Go to the line in the entries below that holds "rewrite checksum_of by (rewrite" and repeat exactly from there through the line that holds "pose proof (psum_range false data) as [_", inclusive.
──────── Data records
(* ===== verification/Checksum.v ===== *)
(** The Internet checksum of [libsponge/util/util.{hh,cc}]: the class
    [InternetChecksum], against the ones' complement sum of RFC 1071. *)

From S2P Require Import Prelude.

Local Open Scope Z_scope.

(** ** The class *)

Record InternetChecksum : Type := mkChecksum { _sum : Z; _parity : bool }.

Definition new (initial_sum : Z) : InternetChecksum := mkChecksum initial_sum false.

(** One round of the loop of [add]. *)
Definition add_byte (c : InternetChecksum) (b : byte) : InternetChecksum :=
  let val := u16 (u8 (b2z b)) in
  let val := if negb (_parity c) then u16 (Z.shiftl val 8) else val in
  mkChecksum (u32 (_sum c + val)) (negb (_parity c)).

Definition add (data : bytes) (c : InternetChecksum) : InternetChecksum :=
  fold_left add_byte data c.

(** [while (ret > 0xffff) ret = (ret >> 16) + (ret & 0xffff);] *)
Fixpoint value_loop (fuel : nat) (ret : Z) : outcome Z :=
  match fuel with
  | O => NoFuel
  | S fuel' =>
      if ret >? 0xffff
      then value_loop fuel' (u32 (Z.shiftr ret 16 + Z.land ret 0xffff))
      else Ret ret
  end.

(** [return ~ret;] as a [uint16_t]. *)
Definition value (c : InternetChecksum) : outcome Z :=
  ret ← value_loop 3 (_sum c);
  Ret (u16 (Z.lnot ret)).

(** ** The reference *)

(** The sum of the 16-bit words in network order, an odd last byte being the
    high half of a word; [psum true] starts in the middle of a word. *)
Fixpoint psum (parity : bool) (data : bytes) : Z :=
  match data with
  | [] => 0
  | b :: rest => (if parity then b2z b else 256 * b2z b) + psum (negb parity) rest
  end.

Definition word_sum (data : bytes) : Z := psum false data.

(** Ones' complement reduction to 16 bits: 0 only for 0. *)
Definition fold16 (s : Z) : Z := if s =? 0 then 0 else (s - 1) `mod` 0xffff + 1.

Definition rfc1071 (s : Z) : Z := 0xffff - fold16 s.

(** The parity after [n] bytes. *)
Definition flip (data : bytes) (parity : bool) : bool :=
  xorb parity (Nat.odd (length data)).

(** A 16-bit field in network order. *)
Definition word_bytes (v : Z) : bytes := [z2b (v / 256); z2b v].

(** The largest payload whose sum cannot wrap. *)
Definition MAX_SAFE : Z := 131074.

(** ** Lemmas *)

Lemma psum_range parity data :
  0 <= psum parity data <= 0xffff * (zlen data / 2) + 0xff00 * (zlen data `mod` 2).
Proof.
  assert (H : forall data parity, 0 <= psum parity data /\
    2 * psum parity data <= 0xffff * zlen data + (if parity then - 0xfe01 else 0xfe01)
      * (zlen data `mod` 2)).
  { clear. induction data as [|b data IH]; intros parity; simpl psum.
    { znorm. by destruct parity. }
    pose proof (b2z_range b) as Hb. destruct (IH (negb parity)) as [H1 H2].
    rewrite zlen_cons. zlens.
    rewrite Z.add_mod by lia. pose proof (Z.mod_pos_bound (zlen data) 2 ltac:(lia)) as Hm.
    destruct (decide (zlen data `mod` 2 = 0)) as [E|E].
    - rewrite E in *. change ((1 `mod` 2 + 0) `mod` 2) with 1.
      destruct parity; simpl negb in *; cbn iota in *; lia.
    - assert (zlen data `mod` 2 = 1) as E1 by lia. rewrite E1 in *.
      change ((1 `mod` 2 + 1) `mod` 2) with 0.
      destruct parity; simpl negb in *; cbn iota in *; lia. }
  destruct (H data parity) as [H1 H2]. split; [done|]. zlens.
  pose proof (Z.div_mod (zlen data) 2 ltac:(lia)) as Hd.
  pose proof (Z.mod_pos_bound (zlen data) 2 ltac:(lia)) as Hm.
  destruct (decide (zlen data `mod` 2 = 0)); destruct parity; nia.
Qed.

Lemma psum_app a : forall parity b,
  psum parity (a ++ b) = psum parity a + psum (flip a parity) b.
Proof.
  induction a as [|x a IH]; intros parity b; simpl app; simpl psum.
  - unfold flip. by rewrite xorb_false_r.
  - rewrite IH. replace (flip (x :: a) parity) with (flip a (negb parity)); [lia|].
    unfold flip. simpl length. rewrite Nat.odd_succ, <- Nat.negb_odd.
    by destruct parity, (Nat.odd (length a)).
Qed.

Lemma add_spec data : forall c,
  add data c = mkChecksum (match data with [] => _sum c | _ => u32 (_sum c + psum (_parity c) data) end)
                 (flip data (_parity c)).
Proof.
  induction data as [|b data IH]; intros c; simpl.
  - unfold flip. rewrite xorb_false_r. by destruct c.
  - rewrite IH. pose proof (b2z_range b) as Hb.
    assert (Hv : (if negb (_parity c) then u16 (Z.shiftl (u16 (u8 (b2z b))) 8)
                  else u16 (u8 (b2z b))) =
                 (if _parity c then b2z b else 256 * b2z b)).
    { rewrite (wrapu_small 8), (wrapu_small 16 (b2z b)) by lia.
      rewrite Z.shiftl_mul_pow2 by lia. destruct (_parity c); simpl; [done|].
      rewrite wrapu_small by lia. lia. }
    unfold add_byte. rewrite Hv. simpl. f_equal.
    + destruct data; [simpl; f_equal; lia|]. rewrite wrapu_add_l. f_equal. lia.
    + unfold flip. simpl length. rewrite Nat.odd_succ, <- Nat.negb_odd.
      by destruct (_parity c), (Nat.odd (length data)).
Qed.

Lemma fold16_step s : 0xffff < s -> fold16 (Z.shiftr s 16 + Z.land s 0xffff) = fold16 s.
Proof.
  intros Hs. change (Z.land s 0xffff) with (Z.land s (Z.ones 16)). rewrite Z.land_ones, Z.shiftr_div_pow2 by lia.
  pose proof (Z.div_mod s (2 ^ 16) ltac:(lia)) as Hd.
  pose proof (Z.mod_pos_bound s (2 ^ 16) ltac:(lia)) as Hm.
  pose proof (Z.div_le_lower_bound s (2 ^ 16) 1 ltac:(lia) ltac:(lia)) as Hq.
  unfold fold16. zcases. f_equal.
  rewrite <- (Z_mod_plus_full (s / 2 ^ 16 + _ - 1) (s / 2 ^ 16)). f_equal. lia.
Qed.

Lemma fold16_small s : 0 <= s <= 0xffff -> fold16 s = s.
Proof. intros. unfold fold16. zcases. rewrite Z.mod_small; lia. Qed.

Lemma fold16_range s : 0 <= s -> 0 <= fold16 s <= 0xffff.
Proof.
  intros. unfold fold16. zcases.
  pose proof (Z.mod_pos_bound (s - 1) 0xffff ltac:(lia)). lia.
Qed.

Lemma fold16_eqm s : fold16 s `mod` 0xffff = s `mod` 0xffff.
Proof.
  unfold fold16. zcases; [by subst|]. rewrite Zplus_mod_idemp_l. f_equal. lia.
Qed.

(** Three tests of the loop condition are enough for a 32-bit sum. *)
Lemma value_loop_eq s : 0 <= s < 2 ^ 32 -> value_loop 3 s = Ret (fold16 s).
Proof.
  assert (Hr : forall s, 0 <= s < 2 ^ 32 -> 0xffff < s ->
    0 <= Z.shiftr s 16 + Z.land s 0xffff <= s / 2 ^ 16 + 0xffff /\
    (s / 2 ^ 16 <= 1 -> Z.land s 0xffff <= s - 2 ^ 16)).
  { clear. intros s Hs Hb. change (Z.land s 0xffff) with (Z.land s (Z.ones 16)).
    rewrite Z.land_ones, Z.shiftr_div_pow2 by lia.
    pose proof (Z.div_mod s (2 ^ 16) ltac:(lia)) as Hd.
    pose proof (Z.mod_pos_bound s (2 ^ 16) ltac:(lia)) as Hm.
    pose proof (Z.div_le_lower_bound s (2 ^ 16) 1 ltac:(lia) ltac:(lia)) as Hq.
    unfold Z.ones. simpl. lia. }
  intros Hs. cbn [value_loop]. destruct (Z.gtb_spec s 0xffff) as [H1|H1];
    [|by rewrite fold16_small by lia].
  destruct (Hr s Hs H1) as [Hb1 _]. pose proof (Z.div_lt_upper_bound s (2 ^ 16) (2 ^ 16)
    ltac:(lia) ltac:(lia)) as Hq.
  set (s1 := Z.shiftr s 16 + Z.land s 0xffff) in *.
  rewrite (wrapu_small 32 s1) by lia. rewrite <- (fold16_step s) by lia. fold s1.
  destruct (Z.gtb_spec s1 0xffff) as [H2|H2]; [|by rewrite fold16_small by lia].
  destruct (Hr s1 ltac:(lia) H2) as [_ Hb2].
  pose proof (Z.div_lt_upper_bound s1 (2 ^ 16) 2 ltac:(lia) ltac:(lia)) as Hq1.
  specialize (Hb2 ltac:(lia)).
  assert (Hsh : Z.shiftr s1 16 <= 1) by (rewrite Z.shiftr_div_pow2; lia).
  assert (0 <= Z.shiftr s1 16) by (apply Z.shiftr_nonneg; lia).
  assert (0 <= Z.land s1 0xffff) by (apply Z.land_nonneg; lia).
  rewrite <- (fold16_step s1) by lia.
  rewrite (wrapu_small 32) by lia.
  destruct (Z.gtb_spec (Z.shiftr s1 16 + Z.land s1 0xffff) 0xffff); [lia|].
  by rewrite fold16_small by lia.
Qed.

Lemma value_eq c : 0 <= _sum c < 2 ^ 32 -> value c = Ret (rfc1071 (_sum c)).
Proof.
  intros H. unfold value. rewrite value_loop_eq by done. msimpl.
  pose proof (fold16_range (_sum c) ltac:(lia)) as Hf. unfold rfc1071. f_equal.
  unfold Z.lnot, wrapu. rewrite <- (Z_mod_plus_full _ 1), Z.mod_small; lia.
Qed.

(** The sum of any sequence of [add] calls, as long as it does not wrap. *)
Lemma add_chunks chunks : forall c,
  0 <= _sum c -> _sum c + psum (_parity c) (concat chunks) < 2 ^ 32 ->
  _sum (fold_left (fun c d => add d c) chunks c) =
    _sum c + psum (_parity c) (concat chunks).
Proof.
  induction chunks as [|d chunks IH]; intros c Hc Hlt; simpl in *; [lia|].
  rewrite psum_app in *.
  pose proof (psum_range (_parity c) d) as [Hd _].
  pose proof (psum_range (flip d (_parity c)) (concat chunks)) as [Hr _].
  assert (Hs : _sum (add d c) = _sum c + psum (_parity c) d).
  { rewrite add_spec. simpl. destruct d; [simpl; lia|]. by rewrite wrapu_small by lia. }
  assert (Hp : _parity (add d c) = flip d (_parity c)) by (by rewrite add_spec).
  rewrite IH; rewrite Hs, ?Hp; lia.
Qed.

Lemma psum_word v : 0 <= v < 2 ^ 16 -> word_sum (word_bytes v) = v.
Proof.
  intros. unfold word_sum, word_bytes. simpl. rewrite !b2z_z2b.
  pose proof (Z.div_mod v 256 ltac:(lia)) as Hd. unfold wrapu. change (2 ^ 8) with 256.
  pose proof (Z.div_pos v 256 ltac:(lia) ltac:(lia)).
  pose proof (Z.div_lt_upper_bound v 256 256 ltac:(lia) ltac:(lia)).
  rewrite (Z.mod_small (v / 256)) by lia. lia.
Qed.

(** A word at an even offset contributes its value. *)
Lemma word_sum_hole pre v post : Nat.Even (length pre) -> 0 <= v < 2 ^ 16 ->
  word_sum (pre ++ word_bytes v ++ post) = word_sum (pre ++ word_bytes 0 ++ post) + v.
Proof.
  intros Hev Hv. unfold word_sum. rewrite !psum_app.
  assert (flip pre false = false) as ->.
  { unfold flip. rewrite <- Nat.even_spec in Hev. by rewrite <- Nat.negb_even, Hev. }
  pose proof (psum_word v Hv) as Hw. pose proof (psum_word 0 ltac:(lia)) as H0.
  unfold word_sum in *. rewrite Hw, H0. unfold flip. simpl. lia.
Qed.

Lemma checksum_of data : word_sum data < 2 ^ 32 ->
  value (add data (new 0)) = Ret (rfc1071 (word_sum data)).
Proof.
  intros H. pose proof (psum_range false data) as [Hr _].
  pose proof (add_chunks [data] (new 0)) as Ha. simpl in Ha. rewrite app_nil_r in Ha.
  unfold word_sum in *. rewrite value_eq; rewrite Ha; [f_equal; lia| | |lia..]; lia.
Qed.

Lemma word_sum_ff k rest :
  word_sum (replicate (2 * k) Byte.xff ++ rest) = 0xffff * Z.of_nat k + word_sum rest.
Proof.
  induction k as [|k IH]; [done|].
  replace (2 * S k)%nat with (S (S (2 * k))) by lia.
  change (word_sum (replicate (S (S (2 * k))) Byte.xff ++ rest)) with
    (256 * 255 + (255 + word_sum (replicate (2 * k) Byte.xff ++ rest))).
  rewrite IH. lia.
Qed.

(** What the class computes when the sum wraps. *)
Lemma checksum_wrapped data : data <> [] ->
  value (add data (new 0)) = Ret (rfc1071 (u32 (word_sum data))).
Proof.
  intros Hne. assert (Hs : _sum (add data (new 0)) = u32 (word_sum data)).
  { rewrite add_spec. by destruct data. }
  rewrite value_eq; rewrite Hs; [done | by apply wrapu_range].
Qed.

(** ** Properties *)

(** C15. Functional correctness and termination of the checksum: fed any
    sequence of chunks, cut anywhere (an odd cut is carried by the parity
    bit), the class returns the RFC 1071 checksum of their concatenation, if
    the sum fits its 32-bit accumulator. *)
Theorem checksum_is_rfc1071 initial_sum chunks :
  0 <= initial_sum -> initial_sum + word_sum (concat chunks) < 2 ^ 32 ->
  value (fold_left (fun c d => add d c) chunks (new initial_sum)) =
    Ret (rfc1071 (initial_sum + word_sum (concat chunks))).
Proof.
  intros Hi Hlt. pose proof (psum_range false (concat chunks)) as [Hr _].
  pose proof (add_chunks chunks (new initial_sum) Hi Hlt) as Ha. simpl in Ha.
  unfold word_sum in *. rewrite value_eq; rewrite Ha; [done|lia].
Qed.

Lemma checksum_is_rfc1071_witness :
  value (fold_left (fun c d => add d c) [lit "a"; lit "bcd"; []; lit "e"] (new 6)) =
    Ret (rfc1071 (6 + word_sum (lit "abcde"))).
Proof.
  exact (checksum_is_rfc1071 6 [lit "a"; lit "bcd"; []; lit "e"] ltac:(lia) ltac:(by vm_compute)).
Defined.

(** C21. The contract of the class comment: a packet whose checksum field (an
    aligned word) was computed with the field set to zero checks to zero. *)
Theorem checksum_of_checksummed_is_zero pre post :
  Nat.Even (length pre) -> word_sum (pre ++ word_bytes 0 ++ post) + 0xffff < 2 ^ 32 ->
  exists v, value (add (pre ++ word_bytes 0 ++ post) (new 0)) = Ret v /\
    value (add (pre ++ word_bytes v ++ post) (new 0)) = Ret 0.
Proof.
  intros Hev Hlt. set (s := word_sum (pre ++ word_bytes 0 ++ post)) in *.
  pose proof (psum_range false (pre ++ word_bytes 0 ++ post)) as [Hs _].
  fold (word_sum (pre ++ word_bytes 0 ++ post)) in Hs. fold s in Hs.
  pose proof (fold16_range s Hs) as Hf.
  exists (rfc1071 s). rewrite checksum_of by (fold s; lia). split; [done|].
  unfold rfc1071.
  assert (Hsum : word_sum (pre ++ word_bytes (0xffff - fold16 s) ++ post) =
    s + (0xffff - fold16 s)) by (apply word_sum_hole; [done|lia]).
  rewrite checksum_of by (rewrite Hsum; lia). rewrite Hsum. unfold rfc1071. f_equal.
  assert (fold16 (s + (0xffff - fold16 s)) = 0xffff); [|lia].
  assert (Hle : fold16 s <= s).
  { unfold fold16. zcases. pose proof (Z.mod_le (s - 1) 0xffff ltac:(lia) ltac:(lia)). lia. }
  pose proof (fold16_eqm s) as Hq.
  unfold fold16 at 1. zcases.
  assert ((s + (0xffff - fold16 s) - 1) `mod` 0xffff = 0xfffe); [|lia].
  replace (s + (0xffff - fold16 s) - 1) with (s - fold16 s + 0xfffe) by lia.
  rewrite Z.add_mod, Zminus_mod, Hq, Z.sub_diag by lia. done.
Qed.

Lemma checksum_of_checksummed_is_zero_witness :
  exists v, value (add (lit "ab" ++ word_bytes 0 ++ lit "xyz") (new 0)) = Ret v /\
    value (add (lit "ab" ++ word_bytes v ++ lit "xyz") (new 0)) = Ret 0.
Proof.
  exact (checksum_of_checksummed_is_zero (lit "ab") (lit "xyz") ltac:(by exists 1%nat)
    ltac:(by vm_compute)).
Defined.

(** C35. The accumulator: every payload of up to 131074 bytes is summed
    without wrapping, whatever its content; the bound is sharp, one more
    byte can make the 32-bit sum lose a carry and the checksum wrong. *)
Theorem checksum_payload_bound :
  (forall data, zlen data <= MAX_SAFE ->
     value (add data (new 0)) = Ret (rfc1071 (word_sum data))) /\
  (exists data, zlen data = MAX_SAFE + 1 /\
     value (add data (new 0)) <> Ret (rfc1071 (word_sum data))).
Proof.
  unfold MAX_SAFE. split.
  - intros data H. apply checksum_of. unfold word_sum. zlens.
    pose proof (psum_range false data) as [_ Hr].
    pose proof (Z.div_mod (zlen data) 2 ltac:(lia)).
    pose proof (Z.mod_pos_bound (zlen data) 2 ltac:(lia)). nia.
  - set (k := Z.to_nat 65537).
    assert (Hk : Z.of_nat k = 65537) by (apply Z2Nat.id; lia). clearbody k.
    exists (replicate (2 * k) Byte.xff ++ [Byte.xff]). split.
    + znorm. unfold zlen. rewrite length_replicate. lia.
    + rewrite checksum_wrapped by (by destruct (2 * k)%nat).
      rewrite word_sum_ff, Hk. vm_compute. discriminate.
Qed.

(** Error detection: changing one aligned word of a packet leaves the
    checksum unchanged only if it exchanges 0x0000 and 0xffff. *)
Theorem checksum_detects_word_change pre post v v' :
  Nat.Even (length pre) -> 0 <= v < 2 ^ 16 -> 0 <= v' < 2 ^ 16 -> v <> v' ->
  word_sum (pre ++ word_bytes 0 ++ post) + 0xffff < 2 ^ 32 ->
  value (add (pre ++ word_bytes v ++ post) (new 0)) =
    value (add (pre ++ word_bytes v' ++ post) (new 0)) ->
  (v = 0 /\ v' = 0xffff) \/ (v = 0xffff /\ v' = 0).
Proof.
  intros Hev Hv Hv' Hne Hlt.
  pose proof (word_sum_hole pre v post Hev Hv) as H1.
  pose proof (word_sum_hole pre v' post Hev Hv') as H2.
  set (s := word_sum (pre ++ word_bytes 0 ++ post)) in *.
  rewrite !checksum_of by lia. rewrite H1, H2. unfold rfc1071. intros [= Heq].
  assert (Hf : fold16 (s + v) = fold16 (s + v')) by lia.
  apply (f_equal (fun x => x `mod` 0xffff)) in Hf. rewrite !fold16_eqm in Hf.
  assert (Hd : (v - v') `mod` 0xffff = 0).
  { replace (v - v') with (s + v - (s + v')) by lia. by rewrite Zminus_mod, Hf, Z.sub_diag. }
  apply Z.mod_divide in Hd as [k Hk]; [|lia].
  assert (k = 1 \/ k = -1) as [->| ->] by nia; lia.
Qed.

Lemma checksum_detects_word_change_witness :
  (0 = 0 /\ 0xffff = 0xffff) \/ (0 = 0xffff /\ 0xffff = 0).
Proof.
  apply (checksum_detects_word_change (lit "ab") (lit "c") 0 0xffff); try lia;
    [by exists 1%nat | by vm_compute | by vm_compute].
Defined.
────────────────
Task solution
  rewrite checksum_of by (rewrite Hsum; lia). rewrite Hsum. unfold rfc1071. f_equal.
  assert (fold16 (s + (0xffff - fold16 s)) = 0xffff); [|lia].
  assert (Hle : fold16 s <= s).
  { unfold fold16. zcases. pose proof (Z.mod_le (s - 1) 0xffff ltac:(lia) ltac:(lia)). lia. }
  pose proof (fold16_eqm s) as Hq.
  unfold fold16 at 1. zcases.
  assert ((s + (0xffff - fold16 s) - 1) `mod` 0xffff = 0xfffe); [|lia].
  replace (s + (0xffff - fold16 s) - 1) with (s - fold16 s + 0xfffe) by lia.
  rewrite Z.add_mod, Zminus_mod, Hq, Z.sub_diag by lia. done.
Qed.

Lemma checksum_of_checksummed_is_zero_witness :
  exists v, value (add (lit "ab" ++ word_bytes 0 ++ lit "xyz") (new 0)) = Ret v /\
    value (add (lit "ab" ++ word_bytes v ++ lit "xyz") (new 0)) = Ret 0.
Proof.
  exact (checksum_of_checksummed_is_zero (lit "ab") (lit "xyz") ltac:(by exists 1%nat)
    ltac:(by vm_compute)).
Defined.

(** C35. The accumulator: every payload of up to 131074 bytes is summed
    without wrapping, whatever its content; the bound is sharp, one more
    byte can make the 32-bit sum lose a carry and the checksum wrong. *)
Theorem checksum_payload_bound :
  (forall data, zlen data <= MAX_SAFE ->
     value (add data (new 0)) = Ret (rfc1071 (word_sum data))) /\
  (exists data, zlen data = MAX_SAFE + 1 /\
     value (add data (new 0)) <> Ret (rfc1071 (word_sum data))).
Proof.
  unfold MAX_SAFE. split.
  - intros data H. apply checksum_of. unfold word_sum. zlens.
    pose proof (psum_range false data) as [_ Hr].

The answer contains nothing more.